O meu bom amigo Darwin Pastorin, italiano de mãe brasileira, jornalista, escritor, alma-grande, dizia, num dos seus livros, Le Partite No Finiscono Mai: «Guarda-redes é o posto mais poético, literário e romântico do futebol. Mas também com o avançado-centro não se brinca, seja ele anónimo ou ameaçador». Fica a ideia e, de mim, a discordância. E se a um se associa a loucura temerária, a agilidade felina e a verdade do homem que está ali, só contra todos, contra os adversários, contra os erros, as falhas e os medos profundos de si mesmo, eternamente à espera que a trave lhe caia em cima da cabeça, ao outro cola-se a imagem de uma inevitabilidade congénita, biológica até. Avançado-centro não é arte nem ofício que se aprenda. Nasce-se avançado-centro. No campo, no trabalho, na vida e até na morte. Um dia, durante o Campeonato do Mundo de França, Hugo Sanchez, o mexicano que jogou no Atlético e no Real Madrid, o ginasta dos pontapés-de-circo, foi entrevistar o holandês Kluivert, então no Milan, para um canal de televisão espanhol. O primeiro não falava italiano, o segundo não entendia castelhano. Sanchez pergunta: «Es soltero o casado?” Ao que Kluivert responde candidamente: «No, sono centravanti”.

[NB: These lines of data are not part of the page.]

(* ===== verification/Slot.v ===== *)
(** * Slot: the hash slot of a key

    [crc16] of crc16.c, [keyHashSlot] of cluster.h and [patternHashSlot] of
    cluster.c.  As in Glob.v a buffer is the list of the values of its [char]s,
    negative ones included. *)

From S2P Require Import Prelude Memory Gf2 Sds Glob GlobSpec.

(** ** crc16.c *)

Definition crc16tab : list Z :=
  [0; 4129; 8258; 12387; 16516; 20645; 24774; 28903; 33032; 37161; 41290; 45419; 49548; 53677; 57806; 61935;
   4657; 528; 12915; 8786; 21173; 17044; 29431; 25302; 37689; 33560; 45947; 41818; 54205; 50076; 62463; 58334;
   9314; 13379; 1056; 5121; 25830; 29895; 17572; 21637; 42346; 46411; 34088; 38153; 58862; 62927; 50604; 54669;
   13907; 9842; 5649; 1584; 30423; 26358; 22165; 18100; 46939; 42874; 38681; 34616; 63455; 59390; 55197; 51132;
   18628; 22757; 26758; 30887; 2112; 6241; 10242; 14371; 51660; 55789; 59790; 63919; 35144; 39273; 43274; 47403;
   23285; 19156; 31415; 27286; 6769; 2640; 14899; 10770; 56317; 52188; 64447; 60318; 39801; 35672; 47931; 43802;
   27814; 31879; 19684; 23749; 11298; 15363; 3168; 7233; 60846; 64911; 52716; 56781; 44330; 48395; 36200; 40265;
   32407; 28342; 24277; 20212; 15891; 11826; 7761; 3696; 65439; 61374; 57309; 53244; 48923; 44858; 40793; 36728;
   37256; 33193; 45514; 41451; 53516; 49453; 61774; 57711; 4224; 161; 12482; 8419; 20484; 16421; 28742; 24679;
   33721; 37784; 41979; 46042; 49981; 54044; 58239; 62302; 689; 4752; 8947; 13010; 16949; 21012; 25207; 29270;
   46570; 42443; 38312; 34185; 62830; 58703; 54572; 50445; 13538; 9411; 5280; 1153; 29798; 25671; 21540; 17413;
   42971; 47098; 34713; 38840; 59231; 63358; 50973; 55100; 9939; 14066; 1681; 5808; 26199; 30326; 17941; 22068;
   55628; 51565; 63758; 59695; 39368; 35305; 47498; 43435; 22596; 18533; 30726; 26663; 6336; 2273; 14466; 10403;
   52093; 56156; 60223; 64286; 35833; 39896; 43963; 48026; 19061; 23124; 27191; 31254; 2801; 6864; 10931; 14994;
   64814; 60687; 56684; 52557; 48554; 44427; 40424; 36297; 31782; 27655; 23652; 19525; 15522; 11395; 7392; 3265;
   61215; 65342; 53085; 57212; 44955; 49082; 36825; 40952; 28183; 32310; 20053; 24180; 11923; 16050; 3793; 7920].

(** [for (counter = 0; counter < len; counter++)] at [buf], [n] rounds left. *)
Fixpoint crc16_loop (n : nat) (mem : list Z) (buf crc : Z) : outcome Z :=
  match n with
  | O => Ret crc
  | S n =>
    c ← rd mem buf;
    t ← rd crc16tab (Z.land (Z.lxor (Z.shiftr crc 8) c) 255);
    crc16_loop n mem (buf + 1) (u16 (Z.lxor (Z.shiftl crc 8) t))
  end.
Definition crc16 (mem : list Z) (buf len : Z) : outcome Z := crc16_loop (Z.to_nat len) mem buf 0.

(** ** cluster.h and cluster.c *)

(** [for (; s < keylen; s++) if (key[s] == c) break]. *)
Fixpoint find_char (fuel : nat) (key : list Z) (c s keylen : Z) : outcome Z :=
  if s <? keylen then
    match fuel with
    | O => OutOfFuel
    | S fuel => x ← rd key s; if x =? c then Ret s else find_char fuel key c (s + 1) keylen
    end
  else Ret s.

Definition keyHashSlot (key : list Z) (keylen : Z) : outcome Z :=
  let whole := crc ← crc16 key 0 keylen; Ret (Z.land crc 16383) in
  s ← find_char (Z.to_nat keylen) key 123 0 keylen;
  if s =? keylen then whole else
  e ← find_char (Z.to_nat keylen) key 125 (s + 1) keylen;
  if (e =? keylen) || (e =? s + 1) then whole else
  crc ← crc16 key (s + 1) (e - s - 1);
  Ret (Z.land crc 16383).

(** The loop over [i], [n] rounds left. *)
Fixpoint pattern_loop (n : nat) (pattern : list Z) (length i s : Z) : outcome Z :=
  match n with
  | O => crc ← crc16 pattern 0 length; Ret (Z.land crc 16383)
  | S n =>
    c ← rd pattern i;
    if (c =? 42) || (c =? 63) || (c =? 91) then Ret (-1)
    else if c =? 92 then Ret (-1)
    else if (s =? -1) && (c =? 123) then pattern_loop n pattern length (i + 1) i
    else if (0 <=? s) && (c =? 125) && (i =? s + 1) then pattern_loop n pattern length (i + 1) (-2)
    else if (0 <=? s) && (c =? 125) then crc ← crc16 pattern (s + 1) (i - s - 1); Ret (Z.land crc 16383)
    else pattern_loop n pattern length (i + 1) s
  end.
Definition patternHashSlot (pattern : list Z) (length : Z) : outcome Z := pattern_loop (Z.to_nat length) pattern length 0 (-1).

(** The check value of crc16.c. *)
Example crc16_check : crc16 [49; 50; 51; 52; 53; 54; 55; 56; 57] 0 9 = Ret 12739.
Proof. reflexivity. Qed.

É-se avançado-centro! Porque essa é a verdade indesmentível dos jogadores que, em campo, querem a bola ao mesmo tempo que desprezam a sua companhia; que a exigem nos pés, no peito ou na cabeça mas que a tratam com violência no segundo imediato; os que vivem na pressa de que o jogo se conclua porque o golo é sempre a conclusão do jogo ainda que ele recomece, uma e outra, e outra vez. Era isso que eu queria dizer: como na vida.

«Se me perguntarem porque é que o avançado-centro deve morrer ao entardecer, direi que precisa de fazê-lo antes que chegue a noite e eu fique só, na casa dos mortos da qual apenas eu me lembro», escreveu Manuel Vázquez Montalbán, escritor catalão, apaixonado pelo Barcelona. O entardecer é uma hora mágica, digna do fascínio secular do 9. É o momento tardio no qual se diluem os biorritmos do entusiasmo e os fins se anunciam num espaço infinito de melancolias. É o tempo em que vamos, devagarinho, deixando de ser o que fomos para recomeçarmos, ainda mais devagarinho, a ser o que ainda não somos. E a sua mensagem era, assim, difusa e perturbante: «Os avançados-centro têm a cabeça de pedra e o corpo de coral rosa e por isso de desfazem quando se atiram contra os rochedos. À sua sombra crescem os inválidos que jamais posarão para um retrato épico e sobre o seu cadáver renascem as estruturas dos vencidos da biologia».

Conheci em Sarajevo um avançado-centro corajoso. Nesses dias de calores impossíveis não existia ainda a inquietação angustiada da guerra, mas ele falava-nos com raiva das injustiças exibindo o seu orgulho muçulmano e sem quebras. Tinha um nome em monossilábico que parecia prenúncio de um vida curta. Era ao mesmo tempo um pouco triste e solitário como devem ser todos os avançados-centro. Mais tarde, ainda conversámos à distância dos golos que nunca o vi marcar. Um dia qualquer o seu telefone ficou mudo. Talvez uma campainha se esforçasse num driiiing-driiiing insistente pelos corredores de uma casa vazia onde ninguém ficara para o gesto simples e corriqueiro de levantar o auscultador. Pode muito bem ser que tenha morrido ou desaparecido nos horizontes como uma música ao longe. Ao entardecer, claro!, como manda o irrevogável destino dos avançados-centro.